### Required work
As the lines appear below, please set them down exactly, starting at the first and finishing with the one containing "as [_ Hl]; [vm_compute; reflexivity..|].".
#### Data under study
Lemma unsupported_reference_skipped_witness :
  let R := Sample.runtime in
  let rp := _resolve_path R 1 "/music/x.tags" in
  items_loop R rp ∅
    [VDict [("@", VStr "x.zip|inner.flac"); ("title", VStr "A")];
     VDict [("@", VStr "b.flac")]]
  = ([Skipped {[ "title" := VStr "A" ]};
      Yielded "/music/b.flac" {[ "title" := VStr "A" ]}], Done).
Proof.
  intros R rp.
  destruct (unsupported_reference_skipped R 0 "/music/x.tags" ∅
              [("@", VStr "x.zip|inner.flac"); ("title", VStr "A")]
              [VDict [("@", VStr "b.flac")]]
              "x.zip|inner.flac" "x.zip" "inner.flac")
    as [_ Hl]; [vm_compute; reflexivity..|].
  unfold rp. rewrite Hl. vm_compute. reflexivity.
Defined.

(** C9.  A reference with two or more ['|'] fails at the unpacking of the
    split, with [ValueError]: not the exception that [items] catches, so the
    entry is not skipped and the generator ends there. *)
Theorem many_pipes_abort (R : Runtime) (n : nat) (self : string)
    (ts : gmap string value) (kvs : list (string * value)) (rest : list value)
    (ref : string) :
  let ts' := drop_empty (fold_keys R kvs ∪ ts) in
  let rp := _resolve_path R (S n) self in
  ts' !! "@" = Some (VStr ref) →
  (2 ≤ count_char "|" ref)%nat →
  rp (VStr ref) = Raise ValueError
  ∧ items_loop R rp ts (VDict kvs :: rest) = ([], Raised ValueError).
Proof.
  intros ts' rp Hr Hc.
  assert (Hrp : rp (VStr ref) = Raise ValueError).
  { unfold rp. rewrite resolve_path_unfold.
    by rewrite (split_reference_many _ _ Hc). }
  split; [done|]. by eapply items_loop_raise.
Qed.

Lemma many_pipes_abort_witness :
  let R := Sample.runtime in
  let rp := _resolve_path R 1 "/music/x.tags" in
  rp (VStr "album.tags|1|2") = Raise ValueError
  ∧ items_loop R rp ∅
      [VDict [("@", VStr "album.tags|1|2")]; VDict [("@", VStr "b.flac")]]
    = ([], Raised ValueError).
Proof.
  intros R rp.
  apply (many_pipes_abort R 0 "/music/x.tags" ∅
           [("@", VStr "album.tags|1|2")] [VDict [("@", VStr "b.flac")]]
           "album.tags|1|2").
  - vm_compute. reflexivity.
  - vm_compute. lia.
Defined.

(** C6, as amended.  An indexed reference whose resolved base does not end in
    [.tags] makes [_resolve_path] raise a bare [Exception].  [items] does not
    catch it: the entry is not skipped, the exception leaves the generator
    and the rest of the file is not read. *)
Theorem index_into_other_file_aborts (R : Runtime) (n : nat) (self : string)
    (ts : gmap string value) (kvs : list (string * value)) (rest : list value)
    (ref base idx : string) (k : Z) :
  let ts' := drop_empty (fold_keys R kvs ∪ ts) in
  let rp := _resolve_path R (S n) self in
  ts' !! "@" = Some (VStr ref) →
  split "|" ref = [base; idx] →
  int_of_str R idx = Some k →
  endswith (resolve_from R self base) ".tags" = false →
  rp (VStr ref) = Raise GenericException
  ∧ items_loop R rp ts (VDict kvs :: rest) = ([], Raised GenericException).
Proof.
  intros ts' rp Hr Hs Hi He.
  assert (Hrp : rp (VStr ref) = Raise GenericException).
  { unfold rp. rewrite resolve_path_unfold.
    rewrite (split_reference_indexed _ _ _ _ _ Hs Hi). simpl.
    by rewrite He. }
  split; [done|]. by eapply items_loop_raise.
Qed.

Lemma index_into_other_file_aborts_witness :
  let R := Sample.runtime in
  let rp := _resolve_path R 1 "/music/x.tags" in
  rp (VStr "x.zip|3") = Raise GenericException
  ∧ items_loop R rp ∅
      [VDict [("@", VStr "x.zip|3")]; VDict [("@", VStr "b.flac")]]
    = ([], Raised GenericException).
Proof.
  intros R rp.
  apply (index_into_other_file_aborts R 0 "/music/x.tags" ∅
           [("@", VStr "x.zip|3")] [VDict [("@", VStr "b.flac")]]
           "x.zip|3" "x.zip" "3" 3); vm_compute; reflexivity.
Defined.

(** C6 fails as it is written: the entry ["x.zip|3"] is not skipped and the
    entry after it is not yielded. *)
Lemma index_into_other_file_not_skipped :
  let R := Sample.runtime in
  let rp := _resolve_path R 1 "/music/x.tags" in
  rp (VStr "x.zip|3") ≠ Raise NotImplementedError
  ∧ items_loop R rp ∅
      [VDict [("@", VStr "x.zip|3")]; VDict [("@", VStr "b.flac")]]
    ≠ ([Skipped ∅; Yielded "/music/b.flac" ∅], Done)
  ∧ yielded (items_loop R rp ∅
      [VDict [("@", VStr "x.zip|3")]; VDict [("@", VStr "b.flac")]]).1 = [].
Proof. split_and!; [vm_compute; discriminate..|vm_compute; reflexivity]. Qed.

(** C5, as amended.  An indexed reference into a sidecar file that yields
    fewer pairs than the index makes [_resolve_path] raise: [LookupError]
    when the generator of that file is exhausted, and the generator's own
    exception when it ends by one before it has yielded that many pairs.  In
    both cases the exception is not the one that [items] catches: no path is
    returned, the entry is not skipped, and the generator of the containing
    file ends with that exception, without reading the rest of the file. *)
Theorem index_not_found (R : Runtime) (n : nat) (self : string)
    (ts : gmap string value) (kvs : list (string * value)) (rest : list value)
    (ref base idx : string) (k : Z) :
  let ts' := drop_empty (fold_keys R kvs ∪ ts) in
  let rp := _resolve_path R (S n) self in
  let s := resolve_from R self base in
  ts' !! "@" = Some (VStr ref) →
  split "|" ref = [base; idx] →
  int_of_str R idx = Some k →
  endswith s ".tags" = true →
  (loader_items R n s).2 ≠ Diverged →
  Z.of_nat (length (yielded (loader_items R n s).1)) < k →
  ∃ x, (((loader_items R n s).2 = Done ∧ x = LookupError)
        ∨ (loader_items R n s).2 = Raised x)
    ∧ x ≠ NotImplementedError
    ∧ rp (VStr ref) = Raise x
    ∧ items_loop R rp ts (VDict kvs :: rest) = ([], Raised x).
Proof.
  intros ts' rp s Hr Hs Hi He Hd Hk.
  assert (Hrp : rp (VStr ref)
                = match (loader_items R n s).2 with
                  | Done => Raise LookupError
                  | Raised x => Raise x
                  | Diverged => Diverge
                  end).
  { unfold rp. rewrite resolve_path_unfold.
    rewrite (split_reference_indexed _ _ _ _ _ Hs Hi). simpl.
    fold s. rewrite He. fold (loader_items R n s).
    rewrite nth_item_beyond by lia. by destruct (loader_items R n s).2. }
  pose proof (items_ending R (_resolve_path R n s) s) as Hni.
  fold (loader_items R n s) in Hni.
  destruct (loader_items R n s).2 as [|x|] eqn:Hend; [| |done].
  - exists LookupError. split_and!; [by left|done..|].
    by eapply items_loop_raise.
  - exists x. assert (x ≠ NotImplementedError) by congruence.
    split_and!; [by right|done..|]. by eapply items_loop_raise.
Qed.

Lemma index_not_found_witness :
  let R := Sample.runtime in
  let rp := _resolve_path R 2 "/music/x.tags" in
  rp (VStr "album.tags|3") = Raise LookupError
  ∧ items_loop R rp ∅
      [VDict [("@", VStr "album.tags|3")]; VDict [("@", VStr "b.flac")]]
    = ([], Raised LookupError).
Proof.
  intros R rp.
  destruct (index_not_found R 1 "/music/x.tags" ∅
              [("@", VStr "album.tags|3")] [VDict [("@", VStr "b.flac")]]
              "album.tags|3" "album.tags" "3" 3)
    as (x & Hx & _ & Hrp & Hl);
    [vm_compute; reflexivity..|vm_compute; discriminate|vm_compute; reflexivity|].
  destruct Hx as [[_ ->]|Hx]; [by split|].
  vm_compute in Hx. discriminate Hx.
Defined.

(** C5 fails as it is written: [broken.tags] yields one pair and then ends
    by [AttributeError], at an element that is no object.  The reference
    ["broken.tags|2"] asks for more pairs than the file yields, and its
    resolution fails with that [AttributeError], not with [LookupError]. *)
Lemma index_beyond_a_failing_file :
  let R := Cases.runtime in
  loader_items R 1 "/lib/broken.tags"
  = ([Yielded "/lib/01.flac" ∅], Raised AttributeError)
  ∧ _resolve_path R 2 "/lib/x.tags" (VStr "broken.tags|2")
    = Raise AttributeError
  ∧ _resolve_path R 2 "/lib/x.tags" (VStr "broken.tags|2")
    ≠ Raise LookupError.
Proof.
  split_and!; [vm_compute; reflexivity..|vm_compute; discriminate].
Qed.

(** ** Indexed references *)

(** The round trip of an indexed reference, where no path has a ['|'].  Let
    [s] be the sidecar file that the base of an indexed reference resolves
    to, and let the pair numbered [k] of the pairs that [s] yields carry the
    path [r_path].  [_resolve_path] resolves [r_path] once more, from the
    directory of [s].  When [r_path] has no ['|'] and resolving it again
    gives [r_path], the indexed reference resolves to [r_path], which is what
    the entry's own reference resolves to from the directory of [s]; this
    holds through any depth of indexed references, for every budget that is
    large enough, and [r_path] is the resolved path of a direct reference. *)
Theorem indexed_reference_roundtrip (R : Runtime) (n : nat)
    (self ref base idx : string) (k : Z)
    (r_path : string) (r_data : gmap string value) :
  let s := resolve_from R self base in
  split "|" ref = [base; idx] →
  int_of_str R idx = Some k →
  endswith s ".tags" = true →
  1 ≤ k →
  yielded (loader_items R n s).1 !! Z.to_nat (k - 1) = Some (r_path, r_data) →
  contains_char "|" r_path = false →
  resolve_from R s r_path = r_path →
  ∃ ts' own,
    ts' !! "@" = Some own ∧ r_data = delete "@" ts' ∧
    (∀ m, (n ≤ m)%nat → _resolve_path R m s own = Ok r_path) ∧
    (∀ m, (n < m)%nat → _resolve_path R m self (VStr ref) = Ok r_path) ∧
    ∃ s_end ref_end,
      contains_char "|" ref_end = false ∧
      r_path = resolve_from R s_end ref_end.
Proof.
  intros s Hs Hi He Hk Hy Hc Hfix.
  pose proof Hy as Hin. apply list_elem_of_lookup_2 in Hin.
  apply items_yielded in Hin as (ts' & own & Hown & Hdata & Hrp).
  exists ts', own. split_and!; [done..| | |].
  - intros m Hm. rewrite (resolve_path_mono R n m) by (done || congruence).
    done.
  - intros m Hm.
    assert (Hstep : _resolve_path R (S n) self (VStr ref) = Ok r_path).
    { rewrite resolve_path_unfold.
      rewrite (split_reference_indexed _ _ _ _ _ Hs Hi). simpl.
      fold s. rewrite He. fold (loader_items R n s).
      rewrite (nth_item_lookup _ _ _ _ _ Hk Hy). simpl.
      destruct n as [|n]; [done|].
      rewrite resolve_path_unfold, (split_reference_direct _ _ Hc). simpl.
      by rewrite Hfix. }
    rewrite (resolve_path_mono R (S n) m) by (lia || congruence). done.
  - by eapply resolve_path_direct_end.
Qed.

Lemma indexed_reference_roundtrip_witness :
  _resolve_path Sample.runtime 3 "/music/top.tags" (VStr "list.tags|1")
  = Ok "/music/02.flac".
Proof.
  destruct (indexed_reference_roundtrip Sample.runtime 2
              "/music/top.tags" "list.tags|1" "list.tags" "1" 1
              "/music/02.flac" ∅)
    as (ts' & own & _ & _ & _ & Hself & _);
    [vm_compute; reflexivity | vm_compute; reflexivity
    |vm_compute; reflexivity | lia | vm_compute; reflexivity
    |vm_compute; reflexivity | vm_compute; reflexivity |].
  apply Hself. lia.
Defined.

(** C3, at an input where the code departs from it.  Below the directory
    [/a|b], the first pair that [s.tags] yields carries the path
    [/a|b/x.flac], which is what the entry's own reference [x.flac] resolves
    to from the directory of [s.tags].  The indexed reference ["s.tags|1"]
    does not resolve to that path: [_resolve_path] hands the resolved path to
    itself as if it were a reference, splits it at the ['|'] of the directory
    name and raises [NotImplementedError], and [items] drops the entry of
    [t.tags] that holds the reference.  By [resolve_path_mono] no larger
    budget changes this. *)
Lemma indexed_reference_reparsed :
  let R := Sample.runtime in
  yielded (loader_items R 1 "/a|b/s.tags").1 = [("/a|b/x.flac", ∅)]
  ∧ _resolve_path R 1 "/a|b/s.tags" (VStr "x.flac") = Ok "/a|b/x.flac"
  ∧ _resolve_path R 2 "/a|b/t.tags" (VStr "s.tags|1")
    = Raise NotImplementedError
  ∧ loader_items R 2 "/a|b/t.tags" = ([Skipped ∅], Done).
Proof. split_and!; vm_compute; reflexivity. Qed.

(** ** Converters *)

Lemma get_loop_first (decode : value → res value) (data : gmap string value)
    (pre : list string) (t : string) (post : list string) (v : value) :
  (∀ t', t' ∈ pre → data !! t' = None) → data !! t = Some v →
  get_loop decode (pre ++ t :: post) data = decode v.
Proof.
  intros Hpre Ht. induction pre as [|t' pre IH]; simpl.
  - by rewrite Ht.
  - rewrite (Hpre t') by constructor.
    apply IH. intros t'' Hin. apply Hpre. by constructor.
Qed.

Lemma get_loop_absent (decode : value → res value) (data : gmap string value)
    (tags : list string) :
  (∀ t, t ∈ tags → data !! t = None) → get_loop decode tags data = Ok VNone.
Proof.
  induction tags as [|t tags IH]; intros Hno; simpl; [done|].
  rewrite (Hno t) by constructor.
  apply IH. intros t' Hin. apply Hno. by constructor.
Qed.

(** [get] either finds no alias or decodes the value of one. *)
Lemma get_loop_cases (decode : value → res value) (data : gmap string value)
    (tags : list string) :
  ((∀ t, t ∈ tags → data !! t = None) ∧ get_loop decode tags data = Ok VNone)
  ∨ ∃ t v, t ∈ tags ∧ data !! t = Some v ∧ get_loop decode tags data = decode v.
Proof.
  induction tags as [|t tags IH]; simpl.
  - left. split; [|done]. by intros t ?%elem_of_nil.
  - destruct (data !! t) as [v|] eqn:Ht.
    + right. exists t, v. split_and!; [constructor|done..].
    + destruct IH as [[Hno Hg]|(t' & v & Hin & Ht' & Hg)].
      * left. split; [|done]. intros t' [->|Hin]%elem_of_cons; auto.
      * right. exists t', v. split_and!; [by constructor|done..].
Qed.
########
### Response area
Lemma unsupported_reference_skipped_witness :
  let R := Sample.runtime in
  let rp := _resolve_path R 1 "/music/x.tags" in
  items_loop R rp ∅
    [VDict [("@", VStr "x.zip|inner.flac"); ("title", VStr "A")];
     VDict [("@", VStr "b.flac")]]
  = ([Skipped {[ "title" := VStr "A" ]};
      Yielded "/music/b.flac" {[ "title" := VStr "A" ]}], Done).
Proof.
  intros R rp.
  destruct (unsupported_reference_skipped R 0 "/music/x.tags" ∅
              [("@", VStr "x.zip|inner.flac"); ("title", VStr "A")]
              [VDict [("@", VStr "b.flac")]]
              "x.zip|inner.flac" "x.zip" "inner.flac")
    as [_ Hl]; [vm_compute; reflexivity..|].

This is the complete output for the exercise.